(** * Hazen (Scottish ACR fork): phantom-geometry measurement engine

    A shallow embedding of the measurement code of [hazenlib]
    ([slice_width.py], [tasks/acr_uniformity.py], [tasks/acr_ghosting.py],
    [relaxometry.py]) together with the properties the specification
    states about it.

    Conventions of the embedding.
    - Python integers are [Z]; NumPy floating-point values are exact
      rationals [Q] (the arithmetic is idealised: no rounding error, and
      no overflow but where the outcome of the code rests on it, as for
      the integer NumPy stores for [nan]).  Where NumPy produces [nan]
      the embedding uses [None].
    - A one-dimensional array is a [list]; an image is a list of rows.
    - A Python exception is a value of [exn] returned on the left of a sum. *)

From Stdlib Require Import ZArith QArith Qabs Qround List Lia Bool.
From Stdlib Require String.
Import String.StringSyntax.
Delimit Scope string_scope with string.
From Stdlib Require Import Permutation Sorted.
From Stdlib Require Import Reals Qreals Lra.
Import ListNotations.

Local Open Scope Z_scope.

(** ** Exceptions the modelled code raises *)

Inductive exn : Type :=
| SystemExit (msg : String.string)   (* [sys.exit(msg)] *)
| ValueError                  (* NumPy: reduction of an empty array, shape mismatch *)
| IndexError                  (* NumPy / Python: index out of range *)
| TypeError                   (* arithmetic on [None] *)
| AttributeError              (* an attribute that was never set *)
| AxisError                   (* NumPy: an axis the array does not have *)
| cv2_error.                  (* raised inside OpenCV *)

Definition result (A : Type) : Type := (exn + A)%type.

Definition ret {A} (a : A) : result A := inr a.
Definition raise {A} (e : exn) : result A := inl e.
Definition bind {A B} (m : result A) (k : A -> result B) : result B :=
  match m with
  | inl e => inl e
  | inr a => k a
  end.

Notation "x <- m ;; k" := (bind m (fun x => k))
  (at level 61, m at next level, right associativity).

(** ** The Python built-ins the code uses *)

Module Py.

Section Sorted.
Context {A : Type} (key : A -> Q).

Fixpoint insert (a : A) (l : list A) : list A :=
  match l with
  | [] => [a]
  | b :: l' => if Qle_bool (key a) (key b) then a :: b :: l' else b :: insert a l'
  end.

(** [sorted(l, key=key)]: a stable sort, ascending in the key.  Every
    stable sort returns the same list, so insertion from the right
    stands for it. *)
Definition sorted (l : list A) : list A := fold_right insert [] l.
End Sorted.

(** Slices [l[a:b]] for [0 <= a <= b] and [l[-k:]]. *)
Definition slice {A} (a b : nat) (l : list A) : list A := firstn (b - a) (skipn a l).
Definition slice_last {A} (k : nat) (l : list A) : list A := skipn (length l - k) l.

(** [range(a, b)] as a list. *)
Definition range (a b : Z) : list Z :=
  map (fun i => a + Z.of_nat i) (seq 0 (Z.to_nat (b - a))).

End Py.

(** ** The NumPy operations the code uses *)

Module Np.

(** The largest number of items of a [float64] array: its size in bytes
    has to fit NumPy's signed 64-bit index type.  Whether a smaller array
    fits the memory of the machine is not modelled. *)
Definition max_length : Z := 2 ^ 60 - 1.

(** NumPy refuses a negative number of items and one beyond
    [max_length], both with [ValueError]. *)
Definition refused (n : Z) : bool := (n <? 0) || (max_length <? n).

(** [np.zeros(n)], [np.ones(n)] for an integer [n]. *)
Definition zeros (n : Z) : result (list Q) :=
  if refused n then raise ValueError else ret (repeat 0%Q (Z.to_nat n)).
Definition ones (n : Z) : result (list Q) :=
  if refused n then raise ValueError else ret (repeat 1%Q (Z.to_nat n)).

(** [np.linspace(start, stop, num)]: [num] evenly spaced samples, both
    ends included; a single sample is [start]. *)
Definition linspace (start stop : Q) (num : Z) : result (list Q) :=
  let delta := (stop - start)%Q in
  if refused num then raise ValueError
  else if num <=? 1
  then ret (map (fun i => (inject_Z (Z.of_nat i) * delta + start)%Q)
                (seq 0 (Z.to_nat num)))
  else ret (map (fun i => Qred (inject_Z (Z.of_nat i) * (delta / inject_Z (num - 1)) + start)%Q)
                (seq 0 (Z.to_nat num))).

Definition sum (l : list Q) : Q := fold_left (fun a x => Qred (a + x)) l 0%Q.

Definition image : Type := list (list Z).
Definition mask : Type := list (list bool).

Definition flatten {A} (m : list (list A)) : list A := concat m.

(** [np.max] of an integer array; an empty array has no maximum. *)
Definition max (a : image) : result Z :=
  match flatten a with
  | [] => raise ValueError
  | p :: ps => ret (fold_left Z.max ps p)
  end.

(** [a <= x] for a scalar [x]. *)
Definition le_scalar (a : image) (x : Z) : mask := map (map (fun p => p <=? x)) a.

(** Truncation of a float towards zero, [astype(int)]. *)
Definition trunc (q : Q) : Z := if Qle_bool 0 q then Qfloor q else Qceiling q.

(** The integer NumPy (on x86-64) stores for [nan.astype(int)]. *)
Definition nan_astype_int : Z := - 2 ^ 63.

(** Arithmetic on an [int64] scalar wraps around. *)
Definition wrap_int64 (z : Z) : Z := (z + 2 ^ 63) mod 2 ^ 64 - 2 ^ 63.

Definition astype_int (q : option Q) : Z :=
  match q with
  | Some q => trunc q
  | None => nan_astype_int
  end.

(** [np.mean]; the mean of nothing is [nan]. *)
Definition mean (l : list Q) : option Q :=
  match l with
  | [] => None
  | _ => Some (Qred (sum l / inject_Z (Z.of_nat (length l))))
  end.

(** [np.median]: the middle element of the sorted values, or the mean of
    the two middle ones; [nan] for no values. *)
Definition median (l : list Q) : option Q :=
  let s := Py.sorted (fun q => q) l in
  let n := length l in
  match n with
  | O => None
  | _ => if Nat.even n
         then Some (Qred ((nth (n / 2 - 1) s 0 + nth (n / 2) s 0) / 2))%Q
         else Some (nth (n / 2) s 0%Q)
  end.

(** Strict comparison of floats. *)
Definition ltb (a b : Q) : bool := negb (Qle_bool b a).

(** Rounding to the nearest integer, halves to the even neighbour
    ([np.round], and Python's [round] of a float). *)
Definition round_half_even (q : Q) : Z :=
  let f := Qfloor q in
  let d := (q - inject_Z f)%Q in
  if ltb d (1 # 2) then f
  else if ltb (1 # 2) d then f + 1
  else if Z.even f then f else f + 1.

(** [np.percentile(l, q)] with the default linear interpolation between
    the two nearest ranks; [nan] for no values. *)
Definition percentile (l : list Q) (q : Q) : option Q :=
  let s := Py.sorted (fun v => v) l in
  match length l with
  | O => None
  | S n1 =>
      let rank := (q / 100 * inject_Z (Z.of_nat n1))%Q in
      let lo := Z.to_nat (Qfloor rank) in
      let hi := Nat.min (S lo) n1 in
      let gamma := (rank - inject_Z (Qfloor rank))%Q in
      Some (Qred (nth lo s 0 + (nth hi s 0 - nth lo s 0) * gamma))%Q
  end.

(** [np.argwhere(l < v)] for a one-dimensional array. *)
Definition argwhere_lt (l : list Q) (v : Q) : list Z :=
  map fst (filter (fun '(i, x) => ltb x v) (combine (Py.range 0 (Z.of_nat (length l))) l)).

(** The coefficient array [c] of [np.poly1d(l)]: leading zeros are
    dropped, and the zero polynomial keeps a single [0]. *)
Fixpoint trim_zeros (l : list Q) : list Q :=
  match l with
  | [] => []
  | c :: l' => if Qeq_bool c 0 then trim_zeros l' else l
  end.

Definition poly1d_c (l : list Q) : list Q :=
  match trim_zeros l with
  | [] => [0%Q]
  | c => c
  end.

(** Indexing [c[i]]. *)
Definition index {A} (l : list A) (i : nat) : result A :=
  match nth_error l i with
  | Some a => ret a
  | None => raise IndexError
  end.

(** [np.poly1d(l)(x)]: Horner evaluation, at a scalar and at an array. *)
Definition polyval (l : list Q) (x : Q) : Q :=
  fold_left (fun y pv => Qred (y * x + pv)) l 0%Q.

Definition poly1d_call (l : list Q) (xs : list Q) : list Q := map (polyval l) xs.

Fixpoint map2 (op : Q -> Q -> Q) (a b : list Q) : list Q :=
  match a, b with
  | x :: a', y :: b' => op x y :: map2 op a' b'
  | _, _ => []
  end.

(** An elementwise operation on two one-dimensional arrays: equal
    lengths, or one of them of length one, which is then stretched;
    other shapes do not broadcast. *)
Definition broadcast (op : Q -> Q -> Q) (a b : list Q) : result (list Q) :=
  if Nat.eqb (length a) (length b) then ret (map2 op a b)
  else match a, b with
       | [x], _ => ret (map (op x) b)
       | _, [y] => ret (map (fun x => op x y) a)
       | _, _ => raise ValueError
       end.

Definition add := broadcast (fun x y => Qred (x + y)).
Definition sub := broadcast (fun x y => Qred (x - y)).
Definition square (a : list Q) : list Q := map (fun x => Qred (x * x)) a.

(** [np.nonzero] of a two-dimensional array: the positions (row, column)
    of the entries that are not zero, row by row. *)
Definition nonzero2 {A} (nz : A -> bool) (a : list (list A)) : list (Z * Z) :=
  flat_map (fun '(r, row) =>
              map (fun '(c, _) => (r, c))
                  (filter (fun '(_, v) => nz v)
                          (combine (Py.range 0 (Z.of_nat (length row))) row)))
           (combine (Py.range 0 (Z.of_nat (length a))) a).

(** An index along an axis of length [n]: negative indices count from
    the end, anything else outside [0, n) is an error. *)
Definition axis_index (i : Z) (n : nat) : result nat :=
  if (0 <=? i) && (i <? Z.of_nat n) then ret (Z.to_nat i)
  else if (- Z.of_nat n <=? i) && (i <? 0) then ret (Z.to_nat (i + Z.of_nat n))
  else raise IndexError.

(** The shape (rows, columns) of a two-dimensional array. *)
Definition shape {A} (a : list (list A)) : nat * nat := (length a, length (hd [] a)).

(** [a[r, c]] and [a[r, c] = v] on a two-dimensional array. *)
Definition getitem2 {A} (d : A) (a : list (list A)) (r c : Z) : result A :=
  r' <- axis_index r (fst (shape a)) ;;
  c' <- axis_index c (snd (shape a)) ;;
  ret (nth c' (nth r' a []) d).

Fixpoint set_nth {A} (n : nat) (v : A) (l : list A) : list A :=
  match l, n with
  | [], _ => []
  | _ :: l', O => v :: l'
  | x :: l', S n' => x :: set_nth n' v l'
  end.

Definition setitem2 {A} (a : list (list A)) (r c : Z) (v : A) : result (list (list A)) :=
  r' <- axis_index r (fst (shape a)) ;;
  c' <- axis_index c (snd (shape a)) ;;
  ret (set_nth r' (set_nth c' v (nth r' a [])) a).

## What is required
The lines above from the one with "(** [np.linspace(start, stop, num)]: [num]" through the one with "(seq 0 (Z.to_nat num)))." are to be duplicated exactly, ends included, with nothing added.

## Output for this task
(** [np.linspace(start, stop, num)]: [num] evenly spaced samples, both
    ends included; a single sample is [start]. *)
Definition linspace (start stop : Q) (num : Z) : result (list Q) :=
  let delta := (stop - start)%Q in
  if refused num then raise ValueError
  else if num <=? 1
  then ret (map (fun i => (inject_Z (Z.of_nat i) * delta + start)%Q)
                (seq 0 (Z.to_nat num)))
  else ret (map (fun i => Qred (inject_Z (Z.of_nat i) * (delta / inject_Z (num - 1)) + start)%Q)
                (seq 0 (Z.to_nat num))).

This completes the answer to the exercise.